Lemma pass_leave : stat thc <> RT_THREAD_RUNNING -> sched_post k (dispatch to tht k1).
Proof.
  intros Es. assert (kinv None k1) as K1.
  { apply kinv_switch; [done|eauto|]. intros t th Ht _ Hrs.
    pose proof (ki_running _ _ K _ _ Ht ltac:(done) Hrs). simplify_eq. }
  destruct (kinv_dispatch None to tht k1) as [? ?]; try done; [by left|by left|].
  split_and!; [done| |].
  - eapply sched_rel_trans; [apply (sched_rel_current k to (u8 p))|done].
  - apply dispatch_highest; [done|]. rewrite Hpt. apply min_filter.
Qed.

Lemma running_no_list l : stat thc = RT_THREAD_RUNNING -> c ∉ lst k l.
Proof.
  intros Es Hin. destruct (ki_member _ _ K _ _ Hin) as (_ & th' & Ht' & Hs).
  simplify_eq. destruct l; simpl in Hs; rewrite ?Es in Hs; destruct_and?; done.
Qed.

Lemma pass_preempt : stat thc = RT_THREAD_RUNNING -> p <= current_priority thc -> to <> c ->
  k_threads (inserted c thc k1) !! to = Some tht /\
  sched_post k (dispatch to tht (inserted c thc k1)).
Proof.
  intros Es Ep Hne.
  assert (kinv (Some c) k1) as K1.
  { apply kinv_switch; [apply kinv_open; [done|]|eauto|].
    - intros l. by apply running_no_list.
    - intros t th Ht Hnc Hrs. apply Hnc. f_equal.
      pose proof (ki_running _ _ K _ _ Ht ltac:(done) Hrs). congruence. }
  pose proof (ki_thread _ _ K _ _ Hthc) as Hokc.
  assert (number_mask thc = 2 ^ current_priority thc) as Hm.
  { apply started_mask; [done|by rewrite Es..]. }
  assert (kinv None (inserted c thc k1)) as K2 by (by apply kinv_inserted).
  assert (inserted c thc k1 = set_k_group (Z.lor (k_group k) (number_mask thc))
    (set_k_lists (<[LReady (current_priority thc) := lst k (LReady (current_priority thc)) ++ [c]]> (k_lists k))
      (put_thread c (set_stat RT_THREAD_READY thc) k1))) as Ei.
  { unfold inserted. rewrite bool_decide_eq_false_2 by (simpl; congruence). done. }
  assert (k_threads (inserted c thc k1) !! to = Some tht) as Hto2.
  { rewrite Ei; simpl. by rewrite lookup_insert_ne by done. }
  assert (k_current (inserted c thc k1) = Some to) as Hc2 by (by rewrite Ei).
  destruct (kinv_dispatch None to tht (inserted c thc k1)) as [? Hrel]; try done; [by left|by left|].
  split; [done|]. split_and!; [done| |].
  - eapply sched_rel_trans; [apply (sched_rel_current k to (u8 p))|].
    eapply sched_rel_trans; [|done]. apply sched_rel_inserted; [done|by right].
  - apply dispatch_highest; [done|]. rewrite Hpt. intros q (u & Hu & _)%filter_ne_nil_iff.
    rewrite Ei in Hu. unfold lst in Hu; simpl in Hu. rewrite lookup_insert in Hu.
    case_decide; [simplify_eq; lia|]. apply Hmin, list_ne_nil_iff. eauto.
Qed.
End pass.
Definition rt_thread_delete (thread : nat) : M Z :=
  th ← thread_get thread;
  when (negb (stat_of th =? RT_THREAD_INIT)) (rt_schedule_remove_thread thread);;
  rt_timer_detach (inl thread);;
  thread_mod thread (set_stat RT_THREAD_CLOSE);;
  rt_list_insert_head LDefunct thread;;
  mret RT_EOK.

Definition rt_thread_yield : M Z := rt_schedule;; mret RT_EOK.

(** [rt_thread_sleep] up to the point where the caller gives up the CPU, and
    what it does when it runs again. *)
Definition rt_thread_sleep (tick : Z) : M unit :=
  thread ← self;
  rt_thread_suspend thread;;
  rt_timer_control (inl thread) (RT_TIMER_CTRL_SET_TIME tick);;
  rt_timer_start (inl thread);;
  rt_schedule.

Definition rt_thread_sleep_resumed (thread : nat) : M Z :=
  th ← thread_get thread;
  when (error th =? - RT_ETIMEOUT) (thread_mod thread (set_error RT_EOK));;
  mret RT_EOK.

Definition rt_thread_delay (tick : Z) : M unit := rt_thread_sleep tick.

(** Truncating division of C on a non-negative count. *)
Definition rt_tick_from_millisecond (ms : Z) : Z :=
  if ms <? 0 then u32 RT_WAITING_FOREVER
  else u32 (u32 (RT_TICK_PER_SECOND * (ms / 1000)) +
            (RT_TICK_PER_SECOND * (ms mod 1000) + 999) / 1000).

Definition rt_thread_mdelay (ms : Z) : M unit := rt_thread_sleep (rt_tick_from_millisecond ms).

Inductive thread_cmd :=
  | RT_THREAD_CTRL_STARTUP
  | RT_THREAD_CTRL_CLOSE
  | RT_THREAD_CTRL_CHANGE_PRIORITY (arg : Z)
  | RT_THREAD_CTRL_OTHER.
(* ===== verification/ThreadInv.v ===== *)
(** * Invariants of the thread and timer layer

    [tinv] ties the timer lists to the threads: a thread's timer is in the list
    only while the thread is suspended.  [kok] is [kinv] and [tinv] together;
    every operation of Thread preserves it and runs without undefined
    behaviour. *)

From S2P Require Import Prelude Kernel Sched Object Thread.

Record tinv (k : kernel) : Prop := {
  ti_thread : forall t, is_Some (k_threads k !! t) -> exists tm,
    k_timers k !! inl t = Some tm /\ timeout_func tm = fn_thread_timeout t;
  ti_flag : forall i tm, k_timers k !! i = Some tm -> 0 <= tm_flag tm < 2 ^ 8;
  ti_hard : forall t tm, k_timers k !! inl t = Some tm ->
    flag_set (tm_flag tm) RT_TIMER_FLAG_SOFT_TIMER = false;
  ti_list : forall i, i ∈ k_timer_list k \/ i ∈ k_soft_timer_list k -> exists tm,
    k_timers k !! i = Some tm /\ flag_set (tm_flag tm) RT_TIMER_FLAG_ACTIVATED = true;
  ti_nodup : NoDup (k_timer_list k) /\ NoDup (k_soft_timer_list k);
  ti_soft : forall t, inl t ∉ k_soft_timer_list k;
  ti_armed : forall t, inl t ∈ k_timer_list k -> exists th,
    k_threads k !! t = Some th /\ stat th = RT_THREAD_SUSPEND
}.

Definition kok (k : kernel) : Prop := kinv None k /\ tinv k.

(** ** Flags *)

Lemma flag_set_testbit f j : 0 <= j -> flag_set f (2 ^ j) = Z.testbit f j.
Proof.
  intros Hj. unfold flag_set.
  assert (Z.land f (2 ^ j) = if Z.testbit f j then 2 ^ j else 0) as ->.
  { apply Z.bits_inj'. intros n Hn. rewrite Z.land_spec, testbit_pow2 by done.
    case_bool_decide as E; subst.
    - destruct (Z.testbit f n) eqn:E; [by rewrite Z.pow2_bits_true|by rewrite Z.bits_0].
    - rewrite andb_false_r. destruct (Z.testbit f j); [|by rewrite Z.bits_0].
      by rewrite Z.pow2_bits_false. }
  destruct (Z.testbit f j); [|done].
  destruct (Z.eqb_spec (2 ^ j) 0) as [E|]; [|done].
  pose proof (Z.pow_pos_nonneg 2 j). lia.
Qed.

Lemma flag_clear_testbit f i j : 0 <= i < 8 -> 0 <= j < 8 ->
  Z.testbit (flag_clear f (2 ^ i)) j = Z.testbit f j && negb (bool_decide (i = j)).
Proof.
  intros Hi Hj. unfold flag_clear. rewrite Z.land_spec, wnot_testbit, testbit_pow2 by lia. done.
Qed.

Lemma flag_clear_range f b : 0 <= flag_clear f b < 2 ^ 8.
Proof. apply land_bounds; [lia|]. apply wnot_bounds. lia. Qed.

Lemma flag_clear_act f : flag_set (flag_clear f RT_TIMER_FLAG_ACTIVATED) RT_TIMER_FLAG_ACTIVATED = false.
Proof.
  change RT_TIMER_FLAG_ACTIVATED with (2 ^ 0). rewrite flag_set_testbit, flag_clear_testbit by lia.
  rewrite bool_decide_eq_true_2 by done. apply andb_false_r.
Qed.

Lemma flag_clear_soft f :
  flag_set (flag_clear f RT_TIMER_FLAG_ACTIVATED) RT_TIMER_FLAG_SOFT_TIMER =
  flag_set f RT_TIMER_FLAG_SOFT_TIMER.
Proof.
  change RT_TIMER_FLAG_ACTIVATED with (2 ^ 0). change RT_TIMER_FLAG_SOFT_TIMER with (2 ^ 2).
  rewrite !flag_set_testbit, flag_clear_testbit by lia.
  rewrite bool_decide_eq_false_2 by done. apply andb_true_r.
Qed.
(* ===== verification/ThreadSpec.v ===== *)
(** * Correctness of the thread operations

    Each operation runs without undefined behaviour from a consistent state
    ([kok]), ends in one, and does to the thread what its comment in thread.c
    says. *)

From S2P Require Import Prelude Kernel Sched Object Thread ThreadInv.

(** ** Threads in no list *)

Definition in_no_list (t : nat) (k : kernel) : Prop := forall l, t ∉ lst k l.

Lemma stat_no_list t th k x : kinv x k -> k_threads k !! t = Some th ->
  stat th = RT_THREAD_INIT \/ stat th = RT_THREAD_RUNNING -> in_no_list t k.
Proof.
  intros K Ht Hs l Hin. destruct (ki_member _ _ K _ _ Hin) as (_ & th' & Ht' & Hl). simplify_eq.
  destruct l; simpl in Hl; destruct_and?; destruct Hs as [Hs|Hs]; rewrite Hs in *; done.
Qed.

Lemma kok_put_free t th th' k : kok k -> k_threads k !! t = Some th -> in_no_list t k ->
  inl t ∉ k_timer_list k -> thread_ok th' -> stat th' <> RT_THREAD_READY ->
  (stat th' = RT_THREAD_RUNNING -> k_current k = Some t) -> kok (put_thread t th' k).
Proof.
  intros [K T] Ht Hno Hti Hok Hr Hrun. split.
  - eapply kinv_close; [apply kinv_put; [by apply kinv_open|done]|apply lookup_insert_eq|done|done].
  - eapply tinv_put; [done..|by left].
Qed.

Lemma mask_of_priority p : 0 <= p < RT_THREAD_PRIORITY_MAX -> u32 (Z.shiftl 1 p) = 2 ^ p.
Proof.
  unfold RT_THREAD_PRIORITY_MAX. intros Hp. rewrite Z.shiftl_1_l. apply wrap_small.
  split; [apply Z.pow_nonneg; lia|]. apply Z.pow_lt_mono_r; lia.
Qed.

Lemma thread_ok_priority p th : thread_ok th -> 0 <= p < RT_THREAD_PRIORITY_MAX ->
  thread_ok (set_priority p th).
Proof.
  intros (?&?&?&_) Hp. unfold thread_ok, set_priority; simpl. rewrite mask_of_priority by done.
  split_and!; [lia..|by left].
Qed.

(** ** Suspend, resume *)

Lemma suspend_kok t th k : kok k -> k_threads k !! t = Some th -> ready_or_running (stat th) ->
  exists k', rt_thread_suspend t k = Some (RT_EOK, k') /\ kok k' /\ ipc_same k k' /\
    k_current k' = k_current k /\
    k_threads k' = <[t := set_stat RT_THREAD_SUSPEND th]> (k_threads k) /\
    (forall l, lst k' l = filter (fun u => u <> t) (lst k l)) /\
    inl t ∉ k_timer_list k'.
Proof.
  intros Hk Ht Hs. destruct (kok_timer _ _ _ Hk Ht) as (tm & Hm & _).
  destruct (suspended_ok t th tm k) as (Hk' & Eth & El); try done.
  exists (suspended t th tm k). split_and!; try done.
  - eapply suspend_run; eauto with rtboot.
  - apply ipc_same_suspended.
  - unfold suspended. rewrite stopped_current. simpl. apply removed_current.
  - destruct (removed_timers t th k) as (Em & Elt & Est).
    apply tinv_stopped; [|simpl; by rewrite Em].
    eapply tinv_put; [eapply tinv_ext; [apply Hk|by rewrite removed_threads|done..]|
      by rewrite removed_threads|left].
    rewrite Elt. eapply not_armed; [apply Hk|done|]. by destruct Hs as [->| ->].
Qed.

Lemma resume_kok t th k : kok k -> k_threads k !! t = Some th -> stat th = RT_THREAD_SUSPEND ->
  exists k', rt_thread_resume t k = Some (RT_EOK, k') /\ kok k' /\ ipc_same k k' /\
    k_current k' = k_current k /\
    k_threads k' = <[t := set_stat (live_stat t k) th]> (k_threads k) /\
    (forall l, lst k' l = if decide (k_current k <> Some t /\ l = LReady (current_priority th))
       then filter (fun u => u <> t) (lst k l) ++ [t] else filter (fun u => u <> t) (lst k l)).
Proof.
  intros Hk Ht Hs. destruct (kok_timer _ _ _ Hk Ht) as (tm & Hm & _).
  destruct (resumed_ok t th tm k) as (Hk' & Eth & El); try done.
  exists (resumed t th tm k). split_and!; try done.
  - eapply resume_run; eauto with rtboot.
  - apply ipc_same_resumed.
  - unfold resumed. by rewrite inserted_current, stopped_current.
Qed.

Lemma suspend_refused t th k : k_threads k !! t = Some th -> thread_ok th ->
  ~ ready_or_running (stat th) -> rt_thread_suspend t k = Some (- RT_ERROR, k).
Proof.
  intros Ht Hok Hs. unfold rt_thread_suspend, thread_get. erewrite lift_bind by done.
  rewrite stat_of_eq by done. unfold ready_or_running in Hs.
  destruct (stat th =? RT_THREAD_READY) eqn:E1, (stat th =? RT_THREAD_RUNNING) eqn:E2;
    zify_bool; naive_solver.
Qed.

**WHAT NEEDS TO BE DONE**: Show each line of the material where the word "unfold" occurs.

**WRITTEN SOLUTION**:
  { unfold inserted. rewrite bool_decide_eq_false_2 by (simpl; congruence). done. }
    rewrite Ei in Hu. unfold lst in Hu; simpl in Hu. rewrite lookup_insert in Hu.
  intros Hj. unfold flag_set.
  intros Hi Hj. unfold flag_clear. rewrite Z.land_spec, wnot_testbit, testbit_pow2 by lia. done.
  unfold RT_THREAD_PRIORITY_MAX. intros Hp. rewrite Z.shiftl_1_l. apply wrap_small.
  intros (?&?&?&_) Hp. unfold thread_ok, set_priority; simpl. rewrite mask_of_priority by done.
  - unfold suspended. rewrite stopped_current. simpl. apply removed_current.
  - unfold resumed. by rewrite inserted_current, stopped_current.
  intros Ht Hok Hs. unfold rt_thread_suspend, thread_get. erewrite lift_bind by done.
  rewrite stat_of_eq by done. unfold ready_or_running in Hs.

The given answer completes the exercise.